After all the renovations were done, the group hit the road with one of their main accessories: a jar of orange juice laced with LSD. This trip was about turning on and seeing the world from a new perspective, and there was no better tool than the acid. “Being psychedelic characters, we were taking LSD, and LSD opens your mind to other things,” said road member Ken Babbs. “LSD goes into areas where you’ve never been before, and you’re using all that newfound consciousness with all those psychedelic colors.”

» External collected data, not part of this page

Lemma cast g' T cand L :
  vote.given g' = <[(i, T) := cand]> (vote.given g) -> (forall c0, vote.given g !! (i, T) = Some c0 -> c0 = cand) ->
  sound (led h) L ->
  (led h !! T = None -> forall T0 k, acked h i T0 k -> T0 < T -> upto h T0 k `prefix_of` L \/ lost h T0 k T) ->
  cand = i \/ is_Some (led h !! T) \/ (exists Lc, ballots h !! (cand, T) = Some Lc /\ uptodate Lc L) ->
  exists h1, casts g' h1
    /\ (is_Some (led h !! T) \/ is_Some (vote.given g !! (i, T)) \/ ballots h1 !! (i, T) = Some L).
Proof.
  intros Hg Hold HL Ha Hup. destruct Hinv as [_ Hok _ Hgi Hvo _].
  assert (forall h1, ballots h1 = ballots h -> led h1 = led h ->
    is_Some (led h !! T) \/ is_Some (vote.given g !! (i, T)) -> ballots_given h1 g' /\ votes_safe h1 g') as Hsame.
  { intros h1 Eb El Hor. split.
    - intros w T' L'. rewrite Eb, Hg. intros Hw%Hgi. destruct (decide ((i, T) = (w, T'))) as [[= <- <-]|Hne].
      + by rewrite lookup_insert_eq.
      + by rewrite lookup_insert_ne.
    - intros w T' c'. rewrite Hg, Eb, El. intros [[[= -> ->] ->]|[_ Hw]]%lookup_insert_Some; [|by apply Hvo].
      destruct Hor as [?|[c0 Hc0]]; [by left|]. rewrite (Hold _ Hc0) in Hc0. by apply Hvo. }
  destruct (decide (is_Some (led h !! T) \/ is_Some (vote.given g !! (i, T)))) as [Hor|Hno].
  - exists h. destruct (Hsame h eq_refl eq_refl Hor). split; [by split_and!|tauto].
  - assert (led h !! T = None) as Hnl by (apply eq_None_not_Some; tauto).
    assert (ballots h !! (i, T) = None) as Hnb.
    { destruct (ballots h !! (i, T)) eqn:E; [|done]. apply Hgi in E. tauto. }
    pose proof (ballot_extends h i T L Hnb) as Hex.
    exists (ballot i T L h). split; [split_and!; try done|].
    + apply ballot_ok; auto.
    + intros w T' L'. rewrite Hg. cbn [ballots ballot]. destruct (decide ((i, T) = (w, T'))) as [[= <- <-]|Hne].
      * by rewrite !lookup_insert_eq.
      * rewrite !lookup_insert_ne by done. apply Hgi.
    + intros w T' c'. rewrite Hg. intros [[[= <- <-] <-]|[_ Hw]]%lookup_insert_Some.
      * right. destruct Hup as [->|[?|(Lc & HLc & Hu)]]; [|tauto|].
        -- exists L, L. cbn [ballots ballot]. rewrite lookup_insert_eq. split_and!; [done..|]. right. split; [done|lia].
        -- exists Lc, L. split; [by apply (ex_ballots _ _ Hex)|]. cbn [ballots ballot]. by rewrite lookup_insert_eq.
      * exact (votes_safe_mono Hex g Hvo w T' c' Hw).
    + right. right. cbn [ballots ballot]. apply lookup_insert_eq.
Qed.
(** A restart that finds the marker either completes the install, or dies and
    leaves it as it was to be completed, or dies with it complete.  Whether the
    staging directory is there must not be in doubt. *)
Lemma complete_pending S s fs log base os :
  snap_ok S -> pending S fs log -> default None (os !! 1%nat) = None ->
  let '(ok, log', base', fs', os') := completeInstallIfPending s log base fs os in
  (if (ok : bool) then finished S fs' log' base' /\ f_staged fs' = None else pending S fs' log' \/ finished S fs' log' base')
  /\ (os = [] -> ok = true /\ os' = []).
Proof.
  intros HS Hp Hstat. pose proof Hp as [Hm Hst Hc Hl].
  unfold completeInstallIfPending, readInstallMarker. unfold mbind, D_bind, look, mret, D_ret.
  pose proof (triple_attempt fs os) as Ha. destruct (attempt fs os) as [[ok fs1] os1] eqn:Ea. destruct Ha as [H1 H2].
  assert (fs1 = fs) as -> by (by destruct ok). destruct ok.
  2:{ split; [by left|]. intros Ho. by destruct (H2 Ho). }
  rewrite Hm.
  assert (attempt fs os1 = (true, fs, tail os1)) as ->.
  { destruct os as [|[k|] os]; cbn in Ea; try done; injection Ea as <-; [done|]. cbn in Hstat.
    destruct os as [|[k|] os]; cbn in Hstat; done. }
  rewrite Hst. set (os2 := tail os1).
  assert (os = [] -> os2 = []) as Hos2 by (intros Ho; unfold os2; by destruct (H2 Ho) as [_ ->]).
  pose proof (triple_swap fs _ Hst os2) as Hs. destruct (swapInStagedDB fs os2) as [[ok fs2] os3]. destruct Hs as [H3 H4].
  destruct ok; cbn [negb].
  2:{ destruct H3 as [d ->]. split; [left; by apply (pending_dir S fs log)|]. intros Ho. by destruct (H4 (Hos2 Ho)). }
  subst fs2. set (fs2 := set_dir _ fs).
  assert (exists f os4, next fs2 os3 = (f, fs2, os4) /\ (os3 = [] -> f = None /\ os4 = [])) as (f & os4 & -> & H5)
    by (unfold next; destruct os3 as [|f os3]; [exists None, []|exists f, os3]; by split).
  pose proof (reset_run S log s f HS Hl) as Hr. cbn [lastIncludedIndex lastIncludedTerm snapMarker].
  destruct (raftlogfile.resetRaftLogFileTo log (s_idx S) (s_term S) s f) as [log' r]. destruct Hr as [Hr Hr'].
  assert (os = [] -> r = Ok tt /\ os4 = []) as Hos4.
  { intros Ho. destruct (H4 (Hos2 Ho)) as [_ Ho3]. destruct (H5 Ho3) as [Hf Ho4]. auto. }
  destruct r as [u|e|].
  2,3: split; [left; by apply (pending_dir S fs log)|]; intros Ho; by destruct (Hos4 Ho).
  subst log'. pose proof (config_run S base fs2 os4 Hc) as Hcr. destruct (installStagedConfig base fs2 os4) as [[[r base'] fs3] os5].
  destruct Hcr as (-> & Hcr & Hcr').
  assert (pending S fs2 (Some (raftlogfile.contents (snapLog S)))) as Hp2
    by (apply (pending_dir S fs log); [by apply loadable_snap|done]).
  destruct r as [c|].
  2:{ split; [by left|]. intros Ho. destruct (Hos4 Ho) as [_ Ho4]. by destruct (Hcr' Ho4) as [[??] ?]. }
  destruct Hcr as [_ ->]. pose proof (cleanup_run fs2 os5) as Hcl.
  destruct ((clearInstallMarker ;;; _) fs2 os5) as [[ok fs4] os6]. destruct Hcl as (Hcl & Hcs & Hcl').
  split.
  - destruct Hcl as [[-> ->]|[Hd Hmk]]; [by left|].
    assert (finished S fs4 (Some (raftlogfile.contents (snapLog S))) (Some (config.encodeConfig (snapConfig S)))) as Hfin
      by (split; rewrite ?Hd, ?Hmk; done).
    destruct ok; [split; [done|by apply Hcs]|by right].
  - intros Ho. destruct (Hos4 Ho) as [_ Ho4]. destruct (Hcr' Ho4) as [_ Ho5]. destruct (Hcl' Ho5) as (? & ? & _). done.
Qed.
(** C26. A snapshot takes a follower to the leader's state.  A leader whose applied
    index is inside its log and ahead of the follower sends one; the follower,
    once it has handled it, answers every read as the leader does at the
    snapshot's timestamp, has its session table and applied index, a log that is
    the leader's up to that index, compacted away, and the configuration that
    was newest there; and the leader takes the reply for a match up to the index
    and goes on behind it. *)
Theorem snapshot_catches_up boot ld lf L VM VF tables fo p now :
  store_ok boot (mnode ld) lf L -> role (mnode ld) = Leader -> snapshot.sendable (store ld) VM VF tables ->
  let idx := db.appliedIndex (store ld) in
  baseIndex (log (mnode ld)) <= idx <= len L ->
  equipped fo -> currentTerm (mnode fo) <= currentTerm (mnode ld) -> installing (mnode fo) = false ->
  0 <= lastApplied (mnode fo) < idx ->
  exists rs : list (bytes * bytes), forall fuel, (length rs < fuel)%nat ->
  exists c ld' msg fo' w' resp n',
    sendSnapshot fuel p (currentTerm (mnode ld)) ld (MkWorld [] []) = Some (Some c, ld', MkWorld [] [Send p msg])
    /\ receive now msg fo (MkWorld [] []) = Some (tt, fo', w')
    /\ last (election.sends (out w')) = Some (id (mnode ld), resp)
    /\ onSnapshotReply p (currentTerm (mnode ld)) (c_idx c) resp (mnode ld') (MkWorld [] []) = Some (tt, n', MkWorld [] [])
    /\ (forall k s, readable (store.contents VM VF tables) k -> db.appliedTS (store ld) <= s < 2 ^ 56 ->
          (db.GetAsOf (store fo') k s).2 = (db.GetAsOf (store ld) k (db.appliedTS (store ld))).2)
    /\ db.SessionTable (store fo') = db.SessionTable (store ld) /\ db.appliedIndex (store fo') = idx
    /\ lastApplied (mnode fo') = idx /\ commitIndex (mnode fo') = idx
    /\ (exists lf', logs (mnode fo') lf' (take (Z.to_nat idx) L)) /\ baseIndex (log (mnode fo')) = idx
    /\ config (mnode fo') = Some (snapMembers (ld := ld))
    /\ nextIndex n' !! p = Some (idx + 1)
    /\ default 0 (matchIndex n' !! p) = Z.max idx (default 0 (matchIndex (mnode ld) !! p)).
Proof.
  intros Hok Hrole Hsend idx Hidx Heq Ht Hi Hla.
  pose proof (logs_rep _ _ _ (so_logs _ _ _ _ Hok)) as Hr. pose proof (rep_small _ _ Hr). pose proof maxPersisted_bound.
  destruct (sendSnapshot_run Hok Hrole Hsend Hidx ltac:(fold idx; lia)) as (d1 & rs & disk & _ & Hsnd & Hls & HS).
  exists rs. intros fuel Hf. specialize (Hsnd fuel p (MkWorld [] []) Hf). set (S := shipped rs disk) in *.
  destruct Heq as (lff & lfo & file & Hlf & Hm & Hcp).
  destruct (handle_install_run now (snapMessage (ld := ld) (L := L) rs) S rs (map_to_list (db.sessions (store ld))) eq_refl
      ltac:(by rewrite sessionMap_to_list) fo lff lfo file (MkWorld [] []) HS Hlf Hm Hcp Ht Hi)
    as (fo' & w' & E & _ & Hdone); [cbn; fold idx; lia|].
  destruct (Hdone eq_refl) as (n2 & Hh & (Hhold & _ & _ & _ & (Hid & _)) & Hrep).
  destruct (onSnapshotReply_run p idx (mnode ld) (MkWorld [] [])
      (MkMessage (id (mnode fo)) (currentTerm (mnode ld)) (MsgInstallSnapshotResponse true idx)) Hrole)
    as (n' & En & Hn' & Hma & _); [done|unfold is_u64; lia|done|].
  eexists _, _, _, fo', w', _, n'. split; [exact Hsnd|]. split; [exact E|].
  split; [unfold replied in Hrep; rewrite Hrep; reflexivity|]. split; [exact En|].
  destruct Hhold as [Hin _ Hlog (lf' & Hlf' & Hm') Hcf _ _ [Hci Hla'] _ _ _].
  split; [intros k s Hk Hs; exact (snapshot.installed_reads Hsend rs _ _ _ k s Hls Hin Hk Hs)|].
  split; [exact (snapshot.in_sessions _ _ _ _ _ Hin)|]. split; [apply (snapshot.in_applied _ _ _ _ _ Hin)|].
  split; [exact Hla'|]. split; [exact Hci|]. split.
  { exists lf'. split; [|done|by rewrite Hlog]. rewrite Hlog. apply (snapLog_represents S); cbn; [fold idx; lia|done|done]. }
  split; [by rewrite Hlog|]. split.
  { rewrite Hcf. unfold snapConfig. cbn [S shipped s_cfg]. f_equal. apply config.decode_encode_wf.
    by apply (snapMembers_wf Hok). }
  split; [|exact Hma]. rewrite Hn'. apply lookup_insert_eq.
Qed.

(** ** Witnesses *)

Definition demo_coins : db.coins := fun _ _ => false.
Definition demo_opts : db.Options := db.MkOptions true 0 2 true.
Definition blank_store : db.DB :=
  db.MkDB demo_opts (wal.MkWAL [] 0 0 0 true false) Memtable.New None [] [] 1 1 0 0 0 ∅ true false ∅ false demo_coins.
Definition blank_machine : Machine :=
  MkMachine election.blank_node blank_store demo_opts (MkFiles emptyDir None None None) 0.

(** A node of three, opened on an empty directory. *)
Definition demo_machine (i : NodeID) : Machine :=
  get_ok blank_machine
    (openNode i [0; 1; 2] election.demo_config election.demo_cfg demo_opts demo_coins
       (MkFiles emptyDir None None None) None None None []).1.1.1.

(** A snapshot with one key, and the leader's message with it. *)
Definition demo_kvs : list (bytes * bytes) := [([x6b], [x31])].
Definition demo_sessions : list (bytes * Z) := [([x73], 7)].
Definition demo_snap : Snap :=
  let kvs := snapshotKVs demo_kvs in
  MkSnap kvs (sessionMap demo_sessions) 3 1 5 (config.encodeConfig election.demo_config)
    (get_ok (db.MkDisk ∅ None None) (snapshot.BuildSnapshotDB kvs (sessionMap demo_sessions) 3 5)).
Definition demo_offer : Message :=
  MkMessage 0 1 (MsgInstallSnapshot 3 1 5 demo_kvs (config.encodeConfig election.demo_config) demo_sessions 3).

Lemma demo_snap_ok : snap_ok demo_snap.
Proof.
  split.
  - vm_compute. reflexivity.
  - split; [|split; [|vm_compute; done]].
    + constructor; [|constructor]. repeat split; vm_compute; done.
    + repeat constructor.
  - split; by_decide.
  - vm_compute. done.
  - vm_compute. done.
  - vm_compute. done.
  - vm_compute. done.
Qed.

Lemma demo_equipped : equipped (demo_machine 1).
Proof.
  destruct (repair.logs_computed (mnode (demo_machine 1)) []) as (lf & [_ Hlf Hm]);
    [vm_compute; reflexivity|by_decide|constructor|vm_compute; done|vm_compute; reflexivity|].
  exists lf, (log (mnode (demo_machine 1))), None. split; [exact Hlf|]. split; [exact Hm|]. vm_compute. reflexivity.
Qed.

Lemma install_snapshot_witness :
  exists m w, receive 0 demo_offer (demo_machine 1) (MkWorld [] []) = Some (tt, m, w)
    /\ holds demo_snap m /\ lastApplied (mnode m) = 3
    /\ election.sends (out w) = [(0, MkMessage 1 1 (MsgInstallSnapshotResponse true 3))].
Proof.
  destruct (install_snapshot 0 demo_offer demo_snap demo_kvs demo_sessions (demo_machine 1) (MkWorld [] []) demo_snap_ok
              eq_refl eq_refl demo_equipped eq_refl) as (m & w & E & H).
  rewrite decide_False in H by (vm_compute; done). destruct H as (_ & _ & H).
  replace (installing (mnode (demo_machine 1))) with false in H by (vm_compute; reflexivity).
  rewrite bool_decide_eq_false_2 in H by (vm_compute; tauto). cbn [orb] in H. destruct H as (Hr & Hh & _).
  exists m, w. split; [exact E|]. split; [exact Hh|]. split; [apply Hh|]. exact Hr.
Defined.

(** The node dies when it copies the staged table, having copied three bytes
    (after removing the applied index and the log of the old store). *)
Definition dies_copying : World :=
  MkWorld [None; None; None; None; None; None; None; None; None; Some 4%nat] [].

Lemma install_crash_atomic_witness :
  exists m w m2 fs log base, receive 0 demo_offer (demo_machine 1) dies_copying = Some (tt, m, w)
    /\ default [] (db.d_ssts (f_disk (f_dir (files m))) !! 1) <> default [] (db.d_ssts (s_disk demo_snap) !! 1)
    /\ openNode 1 [0; 1; 2] election.demo_config election.demo_cfg demo_opts demo_coins (files_of m) (log_of m) None
         (base_of m) [] = (Ok m2, fs, log, base)
    /\ holds demo_snap m2.
Proof.
  destruct (install_crash_atomic 0 demo_offer demo_snap demo_kvs demo_sessions (demo_machine 1) dies_copying demo_snap_ok
              eq_refl eq_refl demo_equipped) as (m & w & E & _ & H); [vm_compute; discriminate|vm_compute; reflexivity|vm_compute; reflexivity|].
  assert (f_marker (files m) <> f_marker (files (demo_machine 1))
          /\ default [] (db.d_ssts (f_disk (f_dir (files m))) !! 1) <> default [] (db.d_ssts (s_disk demo_snap) !! 1)) as [Hm Hd].
  { change (receive 0 demo_offer (demo_machine 1) dies_copying = Some (tt, m, w)) in E.
    assert (m = (default (tt, blank_machine, w) (receive 0 demo_offer (demo_machine 1) dies_copying)).1.2) as -> by by rewrite E.
    split; by_decide. }
  destruct H as [(_ & _ & Hmk & _)|H]; [by destruct Hm|].
  destruct (H 1 [0; 1; 2] election.demo_config election.demo_cfg demo_opts demo_coins None [] ltac:(constructor))
    as (m2 & fs & log & base & Eo & Hh).
  exists m, w, m2, fs, log, base. split; [exact E|]. split; [exact Hd|]. split; [exact Eo|exact Hh].
Defined.

(** A leader of term 1 with three entries. *)
Definition snap_log : list logEntry := MkLogEntry 1 EntryData <$> [[x61]; [x62]; [x63]].
Definition snap_leader : Node :=
  default election.blank_node
    (foldl (fun n b => n ← n; repair.proposes n b) (Some (election.demo_node 0)) [[x61]; [x62]; [x63]]).

Lemma snap_leader_ok : exists lf, store_ok election.demo_config snap_leader lf snap_log.
Proof.
  apply repair.store_computed; [|vm_compute; reflexivity..].
  apply repair.logs_computed; [vm_compute; reflexivity|by_decide|repeat constructor; vm_compute; done|vm_compute; done|vm_compute; reflexivity].
Qed.

Lemma snapshot_catches_up_witness :
  exists d fuel c ld' msg fo' w', db.appliedIndex d = 3
    /\ sendSnapshot fuel 1 1 (MkMachine snap_leader d demo_opts (MkFiles emptyDir None None None) 0) (MkWorld [] [])
       = Some (Some c, ld', MkWorld [] [Send 1 msg])
    /\ receive 0 msg (demo_machine 1) (MkWorld [] []) = Some (tt, fo', w')
    /\ (db.GetAsOf (store fo') store.kb 5).2 = (db.GetAsOf d store.kb 1).2
    /\ db.SessionTable (store fo') = {[ [x73] := 7 ]} /\ lastApplied (mnode fo') = 3
    /\ (exists lf', logs (mnode fo') lf' snap_log) /\ baseIndex (log (mnode fo')) = 3.
Proof.
  destruct snap_leader_ok as (lf & Hok). destruct snapshot.demo_sendable as (d & Hd & Hidx & Hts & Hse).
  set (ld := MkMachine snap_leader d demo_opts (MkFiles emptyDir None None None) 0).
  destruct (snapshot_catches_up election.demo_config ld lf snap_log scanspec.demo_mt (Some scanspec.demo_frozen) [] (demo_machine 1) 1 0 Hok)
    as (rs & H); [by_decide|exact Hd|cbn; rewrite Hidx; by_decide|exact demo_equipped|by_decide|by_decide|cbn; rewrite Hidx; by_decide|].
  destruct (H (S (length rs)) ltac:(lia))
    as (c & ld' & msg & fo' & w' & resp & n' & E1 & E2 & _ & _ & Hget & Hs & _ & Hla & _ & Hlog & Hb & _).
  change (store ld) with d in *. rewrite Hidx in *. rewrite Hts in *.
  replace (currentTerm (mnode ld)) with 1 in E1 by (vm_compute; reflexivity).
  exists d, (S (length rs)), c, ld', msg, fo', w'. split; [exact Hidx|]. split; [exact E1|]. split; [exact E2|].
  split; [apply Hget; [left; apply scanspec.demo_text; by left|lia]|].
  split; [rewrite Hs; exact Hse|]. split; [exact Hla|]. split; [exact Hlog|exact Hb].
Defined.

End snapinstall.
Lemma cacheHas_spec c b s :
  cacheHas c b s = true <-> MkEntry b s ∈ default [] (c !! hash b).
Proof.
  unfold cacheHas. rewrite existsb_exists. split.
  - intros ([b' s'] & Hin & [Hs Hb]%andb_true_iff). apply bool_decide_eq_true_1 in Hs. apply bs_equal_eq in Hb.
    cbn in *. subst. by apply list_elem_of_In.
  - intros H. exists (MkEntry b s). split; [by apply list_elem_of_In|].
    rewrite bool_decide_eq_true_2 by done. by apply bs_equal_eq.
Qed.

Lemma cacheHas_add c b s b' s' :
  cacheHas (cacheAdd c b s) b' s' = true <-> cacheHas c b' s' = true \/ (b' = b /\ s' = s).
Proof.
  rewrite !cacheHas_spec. unfold cacheAdd. destruct (decide (hash b' = hash b)) as [Hh|Hh].
  - rewrite Hh, lookup_insert_eq. change (default [] (Some ?x)) with x.
    rewrite elem_of_app, list_elem_of_singleton. split; [|naive_solver]. intros [?|[= -> ->]]; auto.
  - rewrite lookup_insert_ne by done. split; [auto|]. intros [?|[-> _]]; done.
Qed.
(** ** What is left to linearize *)

Section history.
Context (ops : list Op).

Definition opAt (i : nat) : Op := default noOp (ops !! i).
Definition size_ : nat := length ops.

(** The operations outside [S] can be linearized from [st]: place one that no
    other pending operation had to precede, and go on. *)
Inductive lin : gset nat -> regState -> Prop :=
| lin_done S st : (forall i, (i < size_)%nat -> i ∈ S) -> lin S st
| lin_step S st i st' :
    (i < size_)%nat -> i ∉ S ->
    (forall j, (j < size_)%nat -> j ∉ S -> Call (opAt i) <= Return (opAt j)) ->
    stepRegister st (opAt i) = (st', true) -> lin ({[i]} ∪ S) st' -> lin S st.

(** Ticks come from one counter: an operation returns after its call, and no
    operation returns at the tick of a call. *)
Definition ticks_ok : Prop := forall i j, (i < size_)%nat -> (j < size_)%nat ->
  Call (opAt i) < Return (opAt i) /\ Call (opAt i) <> Return (opAt j).

(** ** The events outside a set *)

Definition idOf (p : ptr) : nat := Nat.div2 (p - 1).

Lemma idOf_call i : idOf (callOf i) = i.
Proof. unfold idOf, callOf. replace (2 * i + 1 - 1)%nat with (2 * i)%nat by lia. apply Nat.div2_double. Qed.
Lemma idOf_return i : idOf (returnOf i) = i.
Proof. unfold idOf, returnOf. replace (2 * i + 2 - 1)%nat with (S (2 * i)) by lia. apply Nat.div2_succ_double. Qed.

Lemma event_cases p : p ∈ sortedEvents ops -> exists i, (i < size_)%nat /\ (p = callOf i \/ p = returnOf i).
Proof.
  rewrite sortedEvents_perm. intros [H1 H2]%elem_of_seq. unfold callOf, returnOf, size_.
  destruct (Nat.Even_or_Odd (p - 1)) as [[k Hk]|[k Hk]]; exists k; lia.
Qed.

Lemma call_event i : (i < size_)%nat -> callOf i ∈ sortedEvents ops.
Proof. intros H. rewrite sortedEvents_perm. apply elem_of_seq. unfold callOf, size_ in *. lia. Qed.
Lemma return_event i : (i < size_)%nat -> returnOf i ∈ sortedEvents ops.
Proof. intros H. rewrite sortedEvents_perm. apply elem_of_seq. unfold returnOf, size_ in *. lia. Qed.

Definition eventTick (p : ptr) : Z := tickOf (allocEvents ops) p.

Lemma call_tick i : (i < size_)%nat -> eventTick (callOf i) = Call (opAt i).
Proof.
  intros [op Hi]%lookup_lt_is_Some_2. unfold eventTick, tickOf, opAt. rewrite Hi.
  by rewrite (proj1 (alloc_nodes ops i op Hi)).
Qed.
Lemma return_tick i : (i < size_)%nat -> eventTick (returnOf i) = Return (opAt i).
Proof.
  intros [op Hi]%lookup_lt_is_Some_2. unfold eventTick, tickOf, opAt. rewrite Hi.
  by rewrite (proj2 (alloc_nodes ops i op Hi)).
Qed.

Definition evs (S : gset nat) : list ptr := filter (fun p => idOf p ∉ S) (sortedEvents ops).

Lemma elem_of_evs S p : p ∈ evs S <-> idOf p ∉ S /\ p ∈ sortedEvents ops.
Proof. unfold evs. by rewrite list_elem_of_filter. Qed.

Lemma evs_nodup S : NoDup (head :: evs S).
Proof.
  pose proof (sortedEvents_nodup ops) as [H1 H2]%NoDup_cons. apply NoDup_cons. split.
  - rewrite elem_of_evs. tauto.
  - by apply NoDup_filter.
Qed.

Lemma sorted_filter {A} (R : A -> A -> Prop) (P : A -> Prop) `{forall x, Decision (P x)} l :
  StronglySorted R l -> StronglySorted R (filter P l).
Proof.
  induction 1 as [|x l Hs IH Hx]; [constructor|]. rewrite filter_cons. case_decide; [|done].
  constructor; [done|]. apply Forall_forall. intros y [_ Hy]%list_elem_of_filter. rewrite Forall_forall in Hx. auto.
Qed.

Lemma filter_same {A} (P : A -> Prop) `{forall x, Decision (P x)} (l : list A) :
  (forall x, x ∈ l -> P x) -> filter P l = l.
Proof.
  induction l as [|x l IH]; intros Hl; [done|]. rewrite filter_cons_True by (apply Hl; set_solver).
  f_equal. apply IH. intros y Hy. apply Hl. set_solver.
Qed.

Lemma evs_order S A p B q : evs S = A ++ p :: B -> q ∈ B -> eventTick p <= eventTick q.
Proof.
  intros E Hq. pose proof (sorted_filter _ (fun p => idOf p ∉ S) _ (sortBy_sorted (tickOf (allocEvents ops))
    (seq 1 (2 * length ops)))) as Hs.
  change (filter _ _) with (evs S) in Hs. rewrite E in Hs.
  apply StronglySorted_app in Hs as (_ & _ & Hs). apply StronglySorted_inv in Hs as [_ Hs].
  rewrite Forall_forall in Hs. by apply Hs.
Qed.

Context (Hticks : ticks_ok).

(** The return of a pending call comes after it. *)
Lemma evs_split S i :
  (i < size_)%nat -> i ∉ S -> exists A B C, evs S = A ++ callOf i :: B ++ returnOf i :: C.
Proof.
  intros Hi HS. assert (callOf i ∈ evs S) as Hc by (rewrite elem_of_evs, idOf_call; auto using call_event).
  assert (returnOf i ∈ evs S) as Hr by (rewrite elem_of_evs, idOf_return; auto using return_event).
  apply list_elem_of_split in Hc as (A & D & E). rewrite E in Hr.
  apply elem_of_app in Hr as [Hr|[Hr|Hr]%elem_of_cons].
  - exfalso. apply list_elem_of_split in Hr as (A1 & A2 & ->). rewrite <- app_assoc in E. cbn in E.
    assert (eventTick (returnOf i) <= eventTick (callOf i)) as H by (eapply evs_order; [exact E|set_solver]).
    rewrite call_tick, return_tick in H by done. destruct (Hticks i i Hi Hi). lia.
  - unfold callOf, returnOf in Hr. lia.
  - apply list_elem_of_split in Hr as (B & C & ->). by exists A, B, C.
Qed.

Lemma evs_remove S i A B C :
  evs S = A ++ callOf i :: B ++ returnOf i :: C -> evs ({[i]} ∪ S) = A ++ B ++ C.
Proof.
  intros E. pose proof (evs_nodup S) as [_ Hnd]%NoDup_cons. rewrite E in Hnd.
  assert (evs ({[i]} ∪ S) = filter (fun p => idOf p <> i) (evs S)) as ->.
  { unfold evs. rewrite list_filter_filter. apply list_filter_iff. intros p. rewrite elem_of_union, elem_of_singleton. tauto. }
  assert (forall l : list ptr, (forall p, p ∈ l -> p ∈ evs S) -> callOf i ∉ l -> returnOf i ∉ l ->
            filter (fun p => idOf p <> i) l = l) as Hl.
  { intros l Hin H1 H2. apply filter_same. intros p Hp <-.
    specialize (Hin p Hp). apply elem_of_evs in Hin as [_ (k & _ & [-> | ->])%event_cases];
      rewrite ?idOf_call, ?idOf_return in *; done. }
  assert (callOf i <> returnOf i) as Hne by (unfold callOf, returnOf; lia).
  rewrite E, filter_app, filter_cons_False, filter_app, filter_cons_False
    by (rewrite ?idOf_call, ?idOf_return; tauto).
  rewrite !Hl; [done|..]; rewrite ?E; try (intros p Hp; set_solver).
  all: intros Hin; apply list_elem_of_split in Hin as (X & Y & ->);
    rewrite ?NoDup_app, ?NoDup_cons, ?NoDup_app, ?NoDup_cons in Hnd; set_solver.
Qed.
(** ** Candidates *)

Definition calls_only (l : list ptr) : Prop := forall p, p ∈ l -> exists i, p = callOf i.

Lemma pending S A p B : evs S = A ++ p :: B -> idOf p ∉ S /\ p ∈ sortedEvents ops.
Proof. intros E. apply elem_of_evs. rewrite E. set_solver. Qed.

This was going to be the ultimate hippie experience. Adding to the hippie legacy was the group of iconic figures taking the trip, one of which was driver, Neal Cassidy. Just a decade earlier, Cassidy had served as the inspiration for the Jack Kerouac’s On the Road character, Dean Moriarty. Now, he was reliving wild times and cementing the hippy’s place in culture inside of a bus that also featured Grateful Dead band members and leader Ken Kesey. It was pure madness.
In each town that the bus entered, people stood and watched to see what was happening; nobody had ever seen anything like it. Prankster George Walker said, “For the little kids, it was like the circus was coming to town. When we hit New York, we drove around the city, and the traffic was slow. We looked like the pied piper, with maybe 100 kids running along behind us. Adults were perplexed by it. Kids got it.”
Along the trip, there were run-ins with presidential candidate Barry Goldwater, guru Timothy Leary, and writers Jack Kerouac and Allen Ginsberg to name a few. The bus was chronicled by newspapers and local news stations, growing a mythic quality along the way, inspiring kids to turn on, tune in, and drop out. The bus and the trip also inspired Tom Wolfe’s legendary best seller, The Electric Kool-Aid Acid Test. To many, it was more than a book; it was a manifesto of an entire culture. New York Times writer, Eliot Fremont-Smith, said, “The Electric Kool-Aid Acid Test is not simply the best book on the hippies, it is the book . . . the pushing, ballooning heart of the matter . . . Vibrating dazzle!”
The trip also inspired this film:
Today, 50 years after its initial run and a decade after Kesey’s passing, the bus still stands firm in history. Not only does it have a legacy as one of the most iconic automobiles of all-time, it also serves as one of the main catalysts for an entire movement and culture.